Work request
Working from the entries below, give again each line from the first through the one containing "T) : M T unit", exactly and with nothing else.

Supplied records
.....
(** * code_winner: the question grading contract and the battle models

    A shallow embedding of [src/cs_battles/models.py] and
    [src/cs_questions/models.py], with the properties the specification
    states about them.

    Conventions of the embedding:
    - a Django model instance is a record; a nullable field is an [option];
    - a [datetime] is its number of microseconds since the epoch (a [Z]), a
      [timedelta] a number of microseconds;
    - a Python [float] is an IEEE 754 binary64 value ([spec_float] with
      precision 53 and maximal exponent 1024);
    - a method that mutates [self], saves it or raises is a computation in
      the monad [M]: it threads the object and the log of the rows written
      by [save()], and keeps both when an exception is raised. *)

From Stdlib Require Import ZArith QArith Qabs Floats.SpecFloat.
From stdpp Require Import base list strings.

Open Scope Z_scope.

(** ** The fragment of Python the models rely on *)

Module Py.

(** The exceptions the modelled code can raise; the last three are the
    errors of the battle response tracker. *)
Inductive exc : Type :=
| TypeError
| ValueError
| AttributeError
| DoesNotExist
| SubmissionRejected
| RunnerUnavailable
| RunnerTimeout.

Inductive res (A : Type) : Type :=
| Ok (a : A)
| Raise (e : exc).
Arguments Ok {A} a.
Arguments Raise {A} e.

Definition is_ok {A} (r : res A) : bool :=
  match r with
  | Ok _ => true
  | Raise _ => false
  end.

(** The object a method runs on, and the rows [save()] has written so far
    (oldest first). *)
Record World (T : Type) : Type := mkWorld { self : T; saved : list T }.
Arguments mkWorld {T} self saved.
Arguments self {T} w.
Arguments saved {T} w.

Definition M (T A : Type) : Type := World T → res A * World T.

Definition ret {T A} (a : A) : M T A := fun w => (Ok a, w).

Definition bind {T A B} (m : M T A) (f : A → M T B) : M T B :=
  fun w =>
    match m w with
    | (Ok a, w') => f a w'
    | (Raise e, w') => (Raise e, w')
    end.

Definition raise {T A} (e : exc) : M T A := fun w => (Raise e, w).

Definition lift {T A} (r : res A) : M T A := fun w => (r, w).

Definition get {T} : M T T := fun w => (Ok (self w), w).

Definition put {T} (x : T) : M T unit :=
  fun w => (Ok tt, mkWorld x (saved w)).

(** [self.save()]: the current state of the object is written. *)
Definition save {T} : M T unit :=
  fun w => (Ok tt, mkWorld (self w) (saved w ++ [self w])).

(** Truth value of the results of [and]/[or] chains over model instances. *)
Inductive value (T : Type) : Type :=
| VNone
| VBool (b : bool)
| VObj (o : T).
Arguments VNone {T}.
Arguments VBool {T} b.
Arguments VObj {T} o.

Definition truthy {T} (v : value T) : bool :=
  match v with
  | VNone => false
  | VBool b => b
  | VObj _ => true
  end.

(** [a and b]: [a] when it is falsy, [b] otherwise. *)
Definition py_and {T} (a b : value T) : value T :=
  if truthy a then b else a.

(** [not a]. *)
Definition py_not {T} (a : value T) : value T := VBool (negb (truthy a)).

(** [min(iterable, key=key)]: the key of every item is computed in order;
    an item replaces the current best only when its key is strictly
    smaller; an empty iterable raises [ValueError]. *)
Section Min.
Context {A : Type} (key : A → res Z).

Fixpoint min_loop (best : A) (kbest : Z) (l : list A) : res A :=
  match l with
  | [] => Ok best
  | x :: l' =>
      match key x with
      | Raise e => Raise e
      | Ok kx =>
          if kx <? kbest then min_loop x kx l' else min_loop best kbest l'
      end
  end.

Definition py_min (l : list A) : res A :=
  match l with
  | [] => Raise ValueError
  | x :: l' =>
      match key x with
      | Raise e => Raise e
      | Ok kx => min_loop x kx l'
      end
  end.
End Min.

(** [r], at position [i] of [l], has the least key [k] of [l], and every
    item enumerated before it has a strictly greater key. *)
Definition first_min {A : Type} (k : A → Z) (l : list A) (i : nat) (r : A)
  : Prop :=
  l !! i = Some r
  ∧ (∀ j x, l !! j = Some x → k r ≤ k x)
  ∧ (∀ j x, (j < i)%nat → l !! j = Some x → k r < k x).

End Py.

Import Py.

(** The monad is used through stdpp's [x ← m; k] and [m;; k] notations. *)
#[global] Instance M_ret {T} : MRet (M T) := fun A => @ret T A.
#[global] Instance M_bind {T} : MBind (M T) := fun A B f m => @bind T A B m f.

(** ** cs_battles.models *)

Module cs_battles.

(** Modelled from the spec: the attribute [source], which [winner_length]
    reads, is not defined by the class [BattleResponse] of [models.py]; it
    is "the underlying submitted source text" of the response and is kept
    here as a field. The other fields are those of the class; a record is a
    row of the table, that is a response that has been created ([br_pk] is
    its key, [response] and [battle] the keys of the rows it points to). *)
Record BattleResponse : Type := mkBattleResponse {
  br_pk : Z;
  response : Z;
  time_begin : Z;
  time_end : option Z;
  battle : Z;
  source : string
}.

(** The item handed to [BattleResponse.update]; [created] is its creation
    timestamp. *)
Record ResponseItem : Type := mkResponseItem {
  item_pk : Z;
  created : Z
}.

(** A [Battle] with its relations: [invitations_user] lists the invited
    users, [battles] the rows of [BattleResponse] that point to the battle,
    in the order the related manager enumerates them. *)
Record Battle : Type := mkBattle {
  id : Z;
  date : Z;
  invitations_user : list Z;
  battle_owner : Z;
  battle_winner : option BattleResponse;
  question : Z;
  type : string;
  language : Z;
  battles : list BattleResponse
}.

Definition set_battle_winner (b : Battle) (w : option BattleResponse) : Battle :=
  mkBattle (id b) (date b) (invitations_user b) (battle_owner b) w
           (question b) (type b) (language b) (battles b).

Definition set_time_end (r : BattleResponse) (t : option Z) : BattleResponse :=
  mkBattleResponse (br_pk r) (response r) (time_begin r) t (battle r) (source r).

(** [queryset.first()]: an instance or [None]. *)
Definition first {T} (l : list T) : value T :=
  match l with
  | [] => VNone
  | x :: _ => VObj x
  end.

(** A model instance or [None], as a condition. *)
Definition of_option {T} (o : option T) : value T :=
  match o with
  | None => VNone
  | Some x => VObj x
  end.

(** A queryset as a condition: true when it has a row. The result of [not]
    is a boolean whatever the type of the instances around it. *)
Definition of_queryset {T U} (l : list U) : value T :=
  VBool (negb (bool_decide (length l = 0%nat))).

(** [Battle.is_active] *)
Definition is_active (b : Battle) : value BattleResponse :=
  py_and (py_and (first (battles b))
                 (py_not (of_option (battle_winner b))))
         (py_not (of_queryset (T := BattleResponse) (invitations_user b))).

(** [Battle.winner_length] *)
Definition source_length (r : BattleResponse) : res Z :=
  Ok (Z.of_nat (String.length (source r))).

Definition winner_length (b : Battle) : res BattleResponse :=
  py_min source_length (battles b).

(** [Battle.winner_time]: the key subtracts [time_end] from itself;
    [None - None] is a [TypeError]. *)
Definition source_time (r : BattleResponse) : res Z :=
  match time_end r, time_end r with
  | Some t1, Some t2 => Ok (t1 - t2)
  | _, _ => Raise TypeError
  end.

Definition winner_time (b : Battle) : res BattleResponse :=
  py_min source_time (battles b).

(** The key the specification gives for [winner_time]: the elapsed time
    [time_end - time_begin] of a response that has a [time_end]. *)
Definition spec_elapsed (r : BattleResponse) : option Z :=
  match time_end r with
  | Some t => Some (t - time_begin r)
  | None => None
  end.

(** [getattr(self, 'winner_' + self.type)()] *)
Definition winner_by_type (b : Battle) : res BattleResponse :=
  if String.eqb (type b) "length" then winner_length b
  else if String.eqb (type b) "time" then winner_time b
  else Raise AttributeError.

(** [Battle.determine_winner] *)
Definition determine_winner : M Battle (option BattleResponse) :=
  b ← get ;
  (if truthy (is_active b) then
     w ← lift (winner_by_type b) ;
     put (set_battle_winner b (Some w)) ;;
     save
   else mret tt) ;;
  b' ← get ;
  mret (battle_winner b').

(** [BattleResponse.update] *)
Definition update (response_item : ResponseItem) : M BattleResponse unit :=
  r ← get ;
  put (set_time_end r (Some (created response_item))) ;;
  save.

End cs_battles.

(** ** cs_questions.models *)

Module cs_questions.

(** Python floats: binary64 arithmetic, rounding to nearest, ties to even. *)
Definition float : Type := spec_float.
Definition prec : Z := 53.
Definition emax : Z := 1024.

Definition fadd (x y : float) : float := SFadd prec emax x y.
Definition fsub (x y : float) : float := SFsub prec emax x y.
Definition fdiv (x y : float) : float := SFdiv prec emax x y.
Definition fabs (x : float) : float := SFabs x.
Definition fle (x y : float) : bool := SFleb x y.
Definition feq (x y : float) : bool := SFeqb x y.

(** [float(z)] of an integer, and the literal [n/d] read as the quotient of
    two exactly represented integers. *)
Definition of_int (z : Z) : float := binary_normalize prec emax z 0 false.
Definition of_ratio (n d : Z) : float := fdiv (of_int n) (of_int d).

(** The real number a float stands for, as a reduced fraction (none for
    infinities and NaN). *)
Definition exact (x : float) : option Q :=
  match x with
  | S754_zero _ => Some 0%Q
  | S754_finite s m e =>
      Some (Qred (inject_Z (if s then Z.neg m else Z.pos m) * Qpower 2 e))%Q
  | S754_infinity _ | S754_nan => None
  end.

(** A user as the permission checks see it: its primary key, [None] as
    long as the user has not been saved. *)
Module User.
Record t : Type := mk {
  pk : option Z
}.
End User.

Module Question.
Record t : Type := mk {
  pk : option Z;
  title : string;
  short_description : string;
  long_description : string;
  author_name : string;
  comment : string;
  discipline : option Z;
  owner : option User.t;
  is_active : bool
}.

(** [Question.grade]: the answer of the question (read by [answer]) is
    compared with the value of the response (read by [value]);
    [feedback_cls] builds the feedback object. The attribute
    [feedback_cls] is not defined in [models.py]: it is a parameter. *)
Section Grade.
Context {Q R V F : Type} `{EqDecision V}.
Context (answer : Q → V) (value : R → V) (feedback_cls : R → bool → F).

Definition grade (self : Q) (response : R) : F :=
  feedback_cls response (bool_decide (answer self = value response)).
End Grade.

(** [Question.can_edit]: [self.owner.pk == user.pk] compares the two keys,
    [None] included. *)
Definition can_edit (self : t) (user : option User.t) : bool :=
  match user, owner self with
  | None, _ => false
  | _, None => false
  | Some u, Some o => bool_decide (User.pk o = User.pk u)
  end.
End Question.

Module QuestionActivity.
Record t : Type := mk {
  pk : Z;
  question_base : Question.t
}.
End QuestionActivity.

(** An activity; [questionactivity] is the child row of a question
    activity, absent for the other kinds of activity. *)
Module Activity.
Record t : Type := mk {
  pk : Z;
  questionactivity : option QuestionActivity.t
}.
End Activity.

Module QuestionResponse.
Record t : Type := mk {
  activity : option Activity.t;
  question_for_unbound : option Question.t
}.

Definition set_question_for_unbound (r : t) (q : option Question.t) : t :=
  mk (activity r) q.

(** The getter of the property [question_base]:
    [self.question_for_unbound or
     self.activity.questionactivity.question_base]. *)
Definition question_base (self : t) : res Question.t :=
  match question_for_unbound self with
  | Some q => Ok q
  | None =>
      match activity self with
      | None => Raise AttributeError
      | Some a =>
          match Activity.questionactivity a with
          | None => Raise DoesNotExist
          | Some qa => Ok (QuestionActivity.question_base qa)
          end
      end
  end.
.....
The answer
(** * code_winner: the question grading contract and the battle models

    A shallow embedding of [src/cs_battles/models.py] and
    [src/cs_questions/models.py], with the properties the specification
    states about them.

    Conventions of the embedding:
    - a Django model instance is a record; a nullable field is an [option];
    - a [datetime] is its number of microseconds since the epoch (a [Z]), a
      [timedelta] a number of microseconds;
    - a Python [float] is an IEEE 754 binary64 value ([spec_float] with
      precision 53 and maximal exponent 1024);
    - a method that mutates [self], saves it or raises is a computation in
      the monad [M]: it threads the object and the log of the rows written
      by [save()], and keeps both when an exception is raised. *)

From Stdlib Require Import ZArith QArith Qabs Floats.SpecFloat.
From stdpp Require Import base list strings.

Open Scope Z_scope.

(** ** The fragment of Python the models rely on *)

Module Py.

(** The exceptions the modelled code can raise; the last three are the
    errors of the battle response tracker. *)
Inductive exc : Type :=
| TypeError
| ValueError
| AttributeError
| DoesNotExist
| SubmissionRejected
| RunnerUnavailable
| RunnerTimeout.

Inductive res (A : Type) : Type :=
| Ok (a : A)
| Raise (e : exc).
Arguments Ok {A} a.
Arguments Raise {A} e.

Definition is_ok {A} (r : res A) : bool :=
  match r with
  | Ok _ => true
  | Raise _ => false
  end.

(** The object a method runs on, and the rows [save()] has written so far
    (oldest first). *)
Record World (T : Type) : Type := mkWorld { self : T; saved : list T }.
Arguments mkWorld {T} self saved.
Arguments self {T} w.
Arguments saved {T} w.

Definition M (T A : Type) : Type := World T → res A * World T.

Definition ret {T A} (a : A) : M T A := fun w => (Ok a, w).

Definition bind {T A B} (m : M T A) (f : A → M T B) : M T B :=
  fun w =>
    match m w with
    | (Ok a, w') => f a w'
    | (Raise e, w') => (Raise e, w')
    end.

Definition raise {T A} (e : exc) : M T A := fun w => (Raise e, w).

Definition lift {T A} (r : res A) : M T A := fun w => (r, w).

Definition get {T} : M T T := fun w => (Ok (self w), w).

Definition put {T} (x : T) : M T unit :=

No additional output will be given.